* **THE INPUT**
Lemma insert_engine_outbox_message_total message now :
  total now0 (insert_engine_outbox_message (B := B) message now).
Proof.
  unfold insert_engine_outbox_message.
  apply total_bind; [|intro; total].
  destruct (no_ack_set message) as [set|]; [|total].
  destruct (ack_set_json_total set) as [txt Ht]. rewrite Ht.
  apply total_bind; [by apply succeeds_lift|intro; total].
Qed.
End Outbox.
End Total.

#[export] Hint Resolve inbox_update_total outbox_update_total job_update_total
  insert_engine_inbox_event_total insert_engine_job_total upsert_engine_aggregate_total
  wake_engine_inbox_waiting_total cancel_jobs_total insert_engine_outbox_message_total : total.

* **WHAT TO DO**
Among the records above, find the lines where the word "intro" appears and copy them.

* **WRITTEN REPLY**
  apply total_bind; [|intro; total].
  apply total_bind; [by apply succeeds_lift|intro; total].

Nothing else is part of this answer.